Abernethy, formerly known as the Abernethy Trust (founded in 1971) is a non-profit organization. It runs four outdoor activities centres and a bunkhouse in Scotland, providing outdoor instruction and residential facilities.

== History ==

Abernethy was established in 1971 when the Walker family donated their 30 acre estate and buildings at Nethybridge. 10 years later Mary Currie, owner of the Hamilton Arms Hotel on the Isle of Arran, gave her property to be used as a Christian Centre resulting in the birth of the Arran Outdoor Centre. In 1984 Brae Lodge at Loch Tay from Mr and Mrs Barratt was accepted as part of the facilities, which ran under the Abernethy banner as the Ardeonaig Outdoor Centre.
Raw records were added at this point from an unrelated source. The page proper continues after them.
(* ===== verification/BinanceQueries.v ===== *)
(** * What the exchange's answers become

    The read side of the Binance client: tickers, tradable symbols and account balances
    as functions of the response, on every entry of its list. *)

From stdpp Require Import base tactics list strings gmap.
From Stdlib Require Import ZArith Lia.
From S2P Require Import Prelude Exec GoStrings Json Http Url Vault Broker Decimal DecimalSpec Db Binance.
From S2P Require Import BinanceSpec.

#[local] Open Scope string_scope.
#[local] Open Scope Z_scope.
#[local] Open Scope go_scope.

Abbreviation asked := (ev (Res := HttpRes)).

(** Appending to the front leaves the last one alone, if there is one. *)
Lemma last_cons_or {A} (x : A) (l : list A) :
  last (x :: l) = match last l with Some y => Some y | None => Some x end.
Proof. apply last_cons. Qed.

Section BinanceQueries.
Context `{GoUnicode} `{JsonUnicode} `{Hmac}.
Context (c : binanceClient).

(** ** Lists of entries *)

(** An entry's ticker for a symbol; none if it does not parse. *)
Definition ticker_of (sym : string) (raw : RawBookTicker) : option BookTicker :=
  match parseBookTicker raw with
  | Some (Ok t) => if decide (bt_Symbol t = sym) then Some t else None
  | _ => None
  end.

Lemma collect_tickers_spec raws m res sym :
  collect_tickers raws m = Some res ->
  res !! sym = match last (omap (ticker_of sym) raws) with Some t => Some t | None => m !! sym end.
Proof.
  revert m. induction raws as [|raw raws IH]; intros m; simpl; [by intros [= ->]|].
  unfold ticker_of at 1. destruct (parseBookTicker raw) as [[t|e]|]; [|by apply IH|done].
  intros ->%IH. case_decide as Ht.
  - rewrite last_cons_or. subst. by rewrite lookup_insert_eq; destruct (last _).
  - by rewrite lookup_insert_ne.
Qed.

(** An entry's free balance of an asset; none if it does not parse. *)
Definition balance_of (asset : string) (b : AccountBalance) : option Decimal :=
  match NewFromString (ab_Free b) with
  | Ok free => if decide (ab_Asset b = asset) then Some free else None
  | Err _ => None
  end.

Lemma collect_balances_spec bs asset :
  collect_balances bs !! asset = last (omap (balance_of asset) bs).
Proof.
  unfold collect_balances. induction bs as [|b bs IH] using rev_ind; [done|].
  rewrite foldl_app, omap_app. simpl. unfold balance_of at 2.
  destruct (NewFromString (ab_Free b)) as [free|e]; [|by rewrite app_nil_r].
  case_decide as Ha.
  - rewrite last_snoc. subst. apply lookup_insert_eq.
  - rewrite app_nil_r. by rewrite lookup_insert_ne.
Qed.

Lemma mark_symbols_spec v symbols m s :
  mark_symbols v symbols m !! s = if decide (s ∈ symbols) then Some (v s) else m !! s.
Proof.
  unfold mark_symbols. induction symbols as [|x symbols IH] using rev_ind.
  { case_decide; [set_solver|done]. }
  rewrite foldl_app. simpl. destruct (decide (x = s)) as [->|Hne].
  - rewrite lookup_insert_eq, decide_True; set_solver.
  - rewrite lookup_insert_ne, IH by done. do 2 case_decide; set_solver.
Qed.

Lemma elem_of_trading infos sym :
  sym ∈ trading_symbols infos <->
  exists i, i ∈ infos /\ EqualFold (ei_Status i) "TRADING" = true /\ ToUpper (ei_Symbol i) = sym.
Proof.
  unfold trading_symbols. rewrite elem_of_list_to_set, list_elem_of_fmap.
  setoid_rewrite list_elem_of_filter. naive_solver.
Qed.

(** ** Requests *)

Lemma send_answered {A} k r createMsg doMsg (handle : Response (Body k) -> http (Result A)) tr a :
  (forall resp tr0 out0, traces (handle resp) tr0 out0 -> tr0 = []) ->
  traces (send k r createMsg doMsg handle) tr (Some (Ok a)) ->
  exists resp, tr = exchange_of k r (Ok resp) /\ traces (handle resp) [] (Some (Ok a)).
Proof.
  intros Hh Ht. apply send_cases in Ht; [|done].
  destruct Ht as [(e & _ & ?)|([resp|e] & -> & Ht)]; [done| |done]. eauto.
Qed.

(** Handlers that only read the response. *)
Ltac silent := intros ? ? ? Hx; repeat (case_match || (apply traces_or_panic in Hx)); by destruct Hx.

Lemma checked_body_ok {B} (resp : Response B) m1 m2 m3 b :
  checked_body resp m1 m2 m3 = Ok b -> rs_Status resp = StatusOK /\ rs_Body resp = Ok (Ok b).
Proof.
  unfold checked_body. destruct (rate_limited _); [done|].
  destruct (rs_Body resp) as [[b'|e]|e]; destruct (Z.eqb_spec (rs_Status resp) StatusOK);
    simpl; try done. by intros [= ->].
Qed.

Lemma single_carries k v :
  k = QueryEscape k -> carries (k +:+ "=" +:+ QueryEscape v) [(k, v)].
Proof.
  intros Hk. exists [(k, v)]. split; [|done].
  pose proof (parse_encode_pairs [(k, v)] 1 ltac:(done) ltac:(simpl; lia)) as Hp.
  cbn [encode_pairs] in Hp. by rewrite <- Hk in Hp.
Qed.

(** ** Tickers *)

(** The exchange's answer: one entry for one symbol, a list otherwise. *)
Inductive ticker_reply (r : HttpRequest) :
    list RawBookTicker -> list (event HttpRes) -> Prop :=
  | one_ticker resp raw :
      rs_Status resp = StatusOK -> rs_Body resp = Ok (Ok raw) ->
      ticker_reply r [raw]
        (exchange_of BookTickerBody r (Ok resp))
  | many_tickers resp raws :
      rs_Status resp = StatusOK -> rs_Body resp = Ok (Ok raws) ->
      ticker_reply r raws
        (exchange_of BookTickersBody r (Ok resp)).

Lemma book_ticker_url_carries symbols :
  symbols <> [] ->
  exists query, book_ticker_url c symbols = bn_baseURL c +:+ "/api/v3/ticker/bookTicker?" +:+ query /\
    carries query [match symbols with [s] => ("symbol", s) | _ => ("symbols", json_strings symbols) end].
Proof.
  intros Hne. destruct symbols as [|s1 [|s2 syms]]; [done|..].
  - exists ("symbol=" +:+ QueryEscape s1). split; [reflexivity|]. by apply (single_carries "symbol").
  - exists ("symbols=" +:+ QueryEscape (json_strings (s1 :: s2 :: syms))).
    split; [reflexivity|]. by apply (single_carries "symbols").
Qed.

(** The tickers of the requested symbols, as the exchange answered. *)
Definition tickers_read (symbols : list string) (tr : list (event HttpRes))
    (res : gmap string BookTicker) : Prop :=
  symbols = [] /\ tr = [] /\ res = ∅ \/
  exists query raws,
    carries query [match symbols with [s] => ("symbol", s) | _ => ("symbols", json_strings symbols) end] /\
    ticker_reply {| hr_Method := "GET";
                    hr_URL := bn_baseURL c +:+ "/api/v3/ticker/bookTicker?" +:+ query;
                    hr_APIKey := None |} raws tr /\
    forall sym, res !! sym = last (omap (ticker_of sym) raws).

Lemma GetBookTickers_trace symbols tr res :
  traces (GetBookTickers c symbols) tr (Some (Ok res)) -> tickers_read symbols tr res.
Proof.
  intros Ht. destruct symbols as [|s1 syms]; [left; by destruct Ht as [-> [= ->]]|right].
  destruct (book_ticker_url_carries (s1 :: syms)) as (query & Hurl & Hc); [done|].
  exists query. unfold GetBookTickers, get_request in Ht. rewrite Hurl in Ht.
  destruct syms as [|s2 syms].
  - apply send_answered in Ht as (resp & -> & Ht); [|silent].
    destruct (checked_body resp _ _ _) as [raw|e] eqn:Eb; [|by destruct Ht].
    apply checked_body_ok in Eb as [Hst Hb]. apply traces_or_panic in Ht.
    destruct (parseBookTicker raw) as [[t|e]|] eqn:Ep; [|by destruct Ht..].
    destruct Ht as [_ [= ->]]. exists [raw]. split; [done|]. split; [by constructor|].
    intros sym. simpl. unfold ticker_of. rewrite Ep.
    case_decide as Hs; simpl; [subst; apply lookup_singleton_eq|by apply lookup_singleton_ne].
  - apply send_answered in Ht as (resp & -> & Ht); [|silent].
    destruct (checked_body resp _ _ _) as [raws|e] eqn:Eb; [|by destruct Ht].
    apply checked_body_ok in Eb as [Hst Hb]. apply traces_or_panic in Ht.
    destruct (collect_tickers raws ∅) as [m|] eqn:Ec; [|by destruct Ht].
    destruct Ht as [_ [= ->]]. exists raws. split; [done|]. split; [by constructor|].
    intros sym. rewrite (collect_tickers_spec _ _ _ sym Ec). by destruct (last _).
Qed.

(** C38: tickers.  A successful [GetBookTickers] sent nothing for no symbols, or one GET
    whose query a server reads as exactly the requested symbols; the response was a 200,
    and each symbol's ticker is the last entry for it that parses: an entry that does
    not parse neither appears nor disturbs the others. *)
Theorem GetBookTickers_result symbols tr res :
  traces (GetBookTickers c symbols) tr (Some (Ok res)) -> tickers_read symbols tr res.
Proof. apply GetBookTickers_trace. Qed.

(** C39: tradable symbols.  A successful [ValidateSymbols] answers for exactly the
    requested symbols; a symbol is valid exactly when the exchange listed it, in any
    letter case, with status TRADING.  (Any status but 429 and 418 is accepted if the
    body decodes.) *)
Theorem ValidateSymbols_result symbols tr res :
  traces (ValidateSymbols c symbols) tr (Some (Ok res)) ->
  symbols = [] /\ tr = [] /\ res = ∅ \/
  exists resp info,
    (let r := {| hr_Method := "GET"; hr_URL := bn_baseURL c +:+ "/api/v3/exchangeInfo";
                 hr_APIKey := None |} in
     tr = exchange_of ExchangeInfoBody r (Ok resp)) /\
    rs_Status resp <> 429 /\ rs_Status resp <> 418 /\ rs_Body resp = Ok (Ok info) /\
    forall s, (is_Some (res !! s) <-> s ∈ symbols) /\
      (res !! s = Some true <-> s ∈ symbols /\
         exists i, i ∈ ei_Symbols info /\ EqualFold (ei_Status i) "TRADING" = true /\
           ToUpper (ei_Symbol i) = ToUpper s).
Proof.
  intros Ht. destruct symbols as [|s1 syms]; [left; by destruct Ht as [-> [= ->]]|right].
  unfold ValidateSymbols in Ht.
  apply send_answered in Ht as (resp & -> & Ht); [|silent].
  destruct (rate_limited (rs_Status resp)) eqn:Er; [by destruct Ht|].
  destruct (rs_Body resp) as [[info|e]|e] eqn:Eb; [|by destruct Ht|by destruct Ht].
  destruct Ht as [_ Hres].
  assert (res = mark_symbols (fun s => bool_decide (ToUpper s ∈ trading_symbols (ei_Symbols info)))
    (s1 :: syms) (mark_symbols (fun _ => false) (s1 :: syms) ∅)) as -> by congruence.
  exists resp, info.
  unfold rate_limited, StatusTooManyRequests in Er.
  split; [done|]. split; [lia|]. split; [lia|]. split; [done|].
  intros s. rewrite mark_symbols_spec. case_decide as Hin.
  - split; [by split|]. rewrite <- elem_of_trading. split.
    + intros [= Hb%bool_decide_eq_true]. done.
    + intros [_ Hb]. by rewrite bool_decide_eq_true_2.
  - rewrite mark_symbols_spec, decide_False, lookup_empty by done.
    split; [split; [by intros [? ?]|done]|]. split; [done|naive_solver].
Qed.

(** ** Balances *)

Lemma account_params_carry now :
  carries (values_Encode (account_params c now))
    [("timestamp", FormatInt now); ("recvWindow", FormatInt (bn_recvWindow c))].
Proof.
  destruct (Encode_carries (account_params c now)) as (pairs & Hr & Hq); [done|].
  exists pairs. split; [done|]. rewrite Hq. apply Permutation_swap.
Qed.

Lemma account_response_ok resp res :
  account_response resp = Ok res ->
  rs_Status resp = StatusOK /\
  exists acc, rs_Body resp = Ok (Ok acc) /\ res = collect_balances (ac_Balances acc).
Proof.
  unfold account_response. destruct (checked_body resp _ _ _) as [acc|e] eqn:Eb; [|done].
  intros [= <-]. apply checked_body_ok in Eb as [Hst Hb]. eauto.
Qed.

(** Each asset's balance is the last entry for it that parses. *)
Definition balances_of (acc : AccountResponse) (res : gmap string Decimal) : Prop :=
  forall asset, res !! asset = last (omap (balance_of asset) (ac_Balances acc)).

(** The balances of an account, as the exchange answered a signed request. *)
Definition balances_read (p : CredPtr) (tr : list (event HttpRes)) (res : gmap string Decimal) : Prop :=
  exists key secret now query resp acc,
    key <> [] /\ secret <> [] /\
    carries query [("timestamp", FormatInt now); ("recvWindow", FormatInt (bn_recvWindow c))] /\
    (let r := {| hr_Method := "GET";
                 hr_URL := bn_baseURL c +:+ "/api/v3/account" +:+ "?" +:+ query +:+ "&signature="
                   +:+ SignHMAC (string_bytes query) secret;
                 hr_APIKey := Some key |} in
     tr = ([asked (CredsLoad p) (key, secret); asked UnixMilli now]
           ++ exchange_of AccountBody r (Ok resp) ++ [asked (CredsWipe p) tt])%list) /\
    rs_Status resp = StatusOK /\ rs_Body resp = Ok (Ok acc) /\
    balances_of acc res.

Lemma GetAccountBalances_trace p tr res :
  traces (GetAccountBalances c (Some p)) tr (Some (Ok res)) -> balances_read p tr res.
Proof.
  intros ([key secret] & tr1 & -> & Ht).
  destruct key as [|k key]; [by destruct Ht|]. destruct secret as [|s secret]; [by destruct Ht|].
  apply traces_defer_call in Ht as (tr2 & [] & -> & Ht).
  destruct Ht as (now & tr3 & -> & Ht). cbn [bind] in Ht.
  apply send_answered in Ht as (resp & -> & [_ Hacc]); [|silent].
  assert (account_response resp = Ok res) as (Hst & acc & Hb & ->)%account_response_ok
    by congruence.
  exists (k :: key), (s :: secret), now, (values_Encode (account_params c now)), resp, acc.
  split; [done|]. split; [done|]. split; [apply account_params_carry|].
  split; [reflexivity|]. split; [done|]. split; [done|]. intros asset. apply collect_balances_spec.
Qed.
End BinanceQueries.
The fourth centre to come under Abernethy was the Ardgour Outdoor Centre on the Kilmalieu Estate, across the loch from Fort William. In 1997 this centre became the home of the Abernethy Trust School of Adventure Leadership. The last centre to be added to the Abernethy Trust was Barcaple Outdoor Centre, in 1996. This centre was already operating as a Christian outdoor centre, but Barcaple approached Abernethy asking if they could merge their ministry in Dumfries and Galloway with that of Abernethy. This officially happened on 1 January 2001. Around the same time Arran Centre was sold off. Abernethy was also gifted Glen Kin outdoor centre in Argyll which was later sold in 2020.

== About Abernethy ==

The four Abernethy adventure centres are located at:
1. Nethybridge, a forest village in Inverness-shire, close to Loch Morlich and the River Spey
2. Ardeonaig, set on the South bank of Loch Tay in Highland Perthshire.
3. Ardgour, situated on the shores of Loch Linnhe
4. Barcaple, situated on the edge of the Southern Uplands between the Solway coast and the Galloway hills

The former site, Glen Kin, was located near Dunoon.